Information START

Lemma bytes_eq_loop_spec k a b : forall i, 0 <= i -> i + Z.of_nat k <= zlen a -> i + Z.of_nat k <= zlen b ->
  bytes_eq_loop k a b i = Some (bool_decide (slice a i (Z.of_nat k) = slice b i (Z.of_nat k))).
Proof.
  induction k as [|k IH]; intros i Hi H1 H2; cbn [bytes_eq_loop].
  - by rewrite bool_decide_eq_true_2.
  - destruct (load_is_Some a i) as [x Hx]; [lia|]. destruct (load_is_Some b i) as [y Hy]; [lia|]. rewrite Hx, Hy.
    rewrite !(slice_cons _ i) by lia. rewrite Hx, Hy. replace (Z.of_nat (S k) - 1) with (Z.of_nat k) by lia.
    destruct (Z.eqb_spec x y) as [->|Hne].
    + rewrite IH by lia. f_equal. apply bool_decide_ext. split; [by intros ->|by intros [= ->]].
    + f_equal. symmetry. apply bool_decide_eq_false. by intros [= ? ?].
Qed.

(** The check of a connection ID parameter is equality of the two byte strings. *)
Lemma cid_match_spec got expected :
  quic_tparam_cid_match got (zlen got) expected (zlen expected) = Some (bool_decide (got = expected)).
Proof.
  unfold quic_tparam_cid_match, bytes_eq. destruct (Z.eqb_spec (zlen got) (zlen expected)) as [E|E]; cbn [negb].
  - pose proof (zlen_nonneg got). rewrite bytes_eq_loop_spec by lia. rewrite !slice_0. f_equal. apply bool_decide_ext.
    rewrite Z2Nat.id by lia. replace (take (Z.to_nat (zlen got)) got) with got by (unfold zlen; by rewrite Nat2Z.id, firstn_all).
    replace (take (Z.to_nat (zlen got)) expected) with expected by (rewrite E; unfold zlen; by rewrite Nat2Z.id, firstn_all). done.
  - f_equal. symmetry. apply bool_decide_eq_false. by intros ->.
Qed.

(** Code and documentation agree on a value's integer exactly here. *)
Lemma documented_int_iff val : int_of val = documented_int val <->
  int_of val = 0 \/ exists v, quic_varint_decode val (zlen val) = Some (Some (zlen val, v)).
Proof.
  unfold int_of, documented_int. destruct (quic_varint_decode val (zlen val)) as [[[used v]|]|]; [|tauto..].
  destruct (Z.eqb_spec used (zlen val)) as [->|Hne]; [split; [by right; exists v|done]|].
  split; [by left|]. intros [H|[w [= ? ?]]]; done.
Qed.

(** The limits the server writes, read back. *)
Lemma int_params_values odcid scid id n val : In (id, n) int_params -> find_tp (server_params odcid scid) id = Some val ->
  int_of val = n /\ documented_int val = n.
Proof.
  intros Hin Hf. unfold int_params in Hin. cbn [In] in Hin.
  repeat (destruct Hin as [[= <- <-]|Hin]; [vm_compute in Hf; injection Hf as <-; split; reflexivity|]). done.
Qed.

(** C30: the server's transport parameters reach the client.  What [quic_stp_build_server]
    writes for two connection IDs (at most 20 bytes each), when it fits and otherwise it
    returns 0, is searched by [quic_stp_parse] for any parameter id: exactly the parameters of
    the list are found, each with its bytes, and no other id is.  For the seven limits the
    integer reported is the limit, as parse_tp.h says.  For the two connection IDs it is the
    varint their bytes start with; parse_tp.h says 0 unless the whole value is one varint,
    which holds of the code exactly when it is one or the first varint is 0 or missing.  A client that compares the
    original_destination_connection_id it finds with the DCID it sent accepts exactly when
    they are equal, with either of the two comparisons. *)
Theorem server_params_end_to_end odcid scid sent out cap id
  (Ho8 : Forall is_u8 odcid) (Hs8 : Forall is_u8 scid) (Hd8 : Forall is_u8 sent)
  (Hol : zlen odcid <= 20) (Hsl : zlen scid <= 20) (Hdl : zlen sent <= 20)
  (Hcap : 0 <= cap <= zlen out) (Hobj : cap < max_object) :
  let l := server_params odcid scid in
  if zlen (tlvs_bytes l) <=? cap
  then exists out', quic_stp_build_server odcid (zlen odcid) scid (zlen scid) out cap = Some (Some (zlen (tlvs_bytes l)), out') /\
    match find_tp l id with
    | None => quic_stp_parse out' (zlen (tlvs_bytes l)) id = Some None
    | Some val => exists pos,
        quic_stp_parse out' (zlen (tlvs_bytes l)) id = Some (Some (int_of val, pos, zlen val)) /\
        slice out' pos (zlen val) = val /\
        (forall n, In (id, n) int_params -> int_of val = n /\ documented_int val = n) /\
        (int_of val = documented_int val <->
         int_of val = 0 \/ exists v, quic_varint_decode val (zlen val) = Some (Some (zlen val, v))) /\
        (id = QUIC_TP_ORIGINAL_DESTINATION_CONNECTION_ID ->
         quic_tparam_check_original_dcid val (zlen val) sent (zlen sent) = Some (bool_decide (sent = odcid)) /\
         quic_tpverify_odcid sent (zlen sent) val (zlen val) = Some (bool_decide (sent = odcid)))
    end
  else exists out', quic_stp_build_server odcid (zlen odcid) scid (zlen scid) out cap = Some (None, out').
Proof.
  cbv zeta. set (l := server_params odcid scid). unfold quic_stp_build_server.
  pose proof (writes_server odcid scid Hol Hsl cap out 0 ltac:(lia) ltac:(lia) Hobj) as Hw. fold l in Hw. rewrite Z.add_0_l in Hw.
  destruct (Z.leb_spec (zlen (tlvs_bytes l)) cap).
  2: { destruct Hw as (out' & off' & -> & _). by exists out'. }
  rewrite Hw. eexists. split; [reflexivity|].
  destruct (server_params_bytes_len odcid scid Hol Hsl) as [Hlen Hcount]. fold l in Hlen, Hcount.
  destruct (server_params_ok odcid scid Ho8 Hs8 Hol Hsl) as [Hok Hu8]. fold l in Hok, Hu8.
  assert (Hsp : splice out 0 (tlvs_bytes l) = [] ++ tlvs_bytes l ++ drop (length (tlvs_bytes l)) out) by reflexivity.
  pose proof (stp_parse_loop_spec id l (S (Z.to_nat (zlen (tlvs_bytes l)))) [] (drop (length (tlvs_bytes l)) out) Hok Hu8) as Hp.
  rewrite <- Hsp in Hp. cbn [app] in Hp. change (zlen (@nil Z)) with 0 in Hp. unfold quic_stp_parse.
  specialize (Hp ltac:(unfold max_object; lia) ltac:(lia)).
  destruct (find_tp l id) as [val|] eqn:Ef; [|done]. destruct Hp as (pos & H1 & _ & _ & H4). exists pos.
  split_and!; [done|done| |exact (documented_int_iff val)|].
  { intros n Hin. exact (int_params_values odcid scid id n val Hin Ef). }
  intros ->. assert (val = odcid) as -> by (unfold l, server_params in Ef; cbn in Ef; congruence).
  split.
  - unfold quic_tparam_check_original_dcid. rewrite cid_match_spec. f_equal. apply bool_decide_ext. split; by intros ->.
  - pose proof (zlen_nonneg sent). pose proof (zlen_nonneg odcid).
    destruct (cid_comparisons_agree sent (zlen sent) odcid (zlen odcid) Hd8 Ho8 ltac:(lia) ltac:(lia) ltac:(lia) ltac:(lia)) as (_ & _ & H3).
    unfold quic_tpverify_odcid. rewrite H3. unfold zlen. by rewrite !Nat2Z.id, !firstn_all.
Qed.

Information END

## [Your assignment]
Filter the records above for lines with "integer".

## [Result]
(** Code and documentation agree on a value's integer exactly here. *)
    integer reported is the limit, as parse_tp.h says.  For the two connection IDs it is the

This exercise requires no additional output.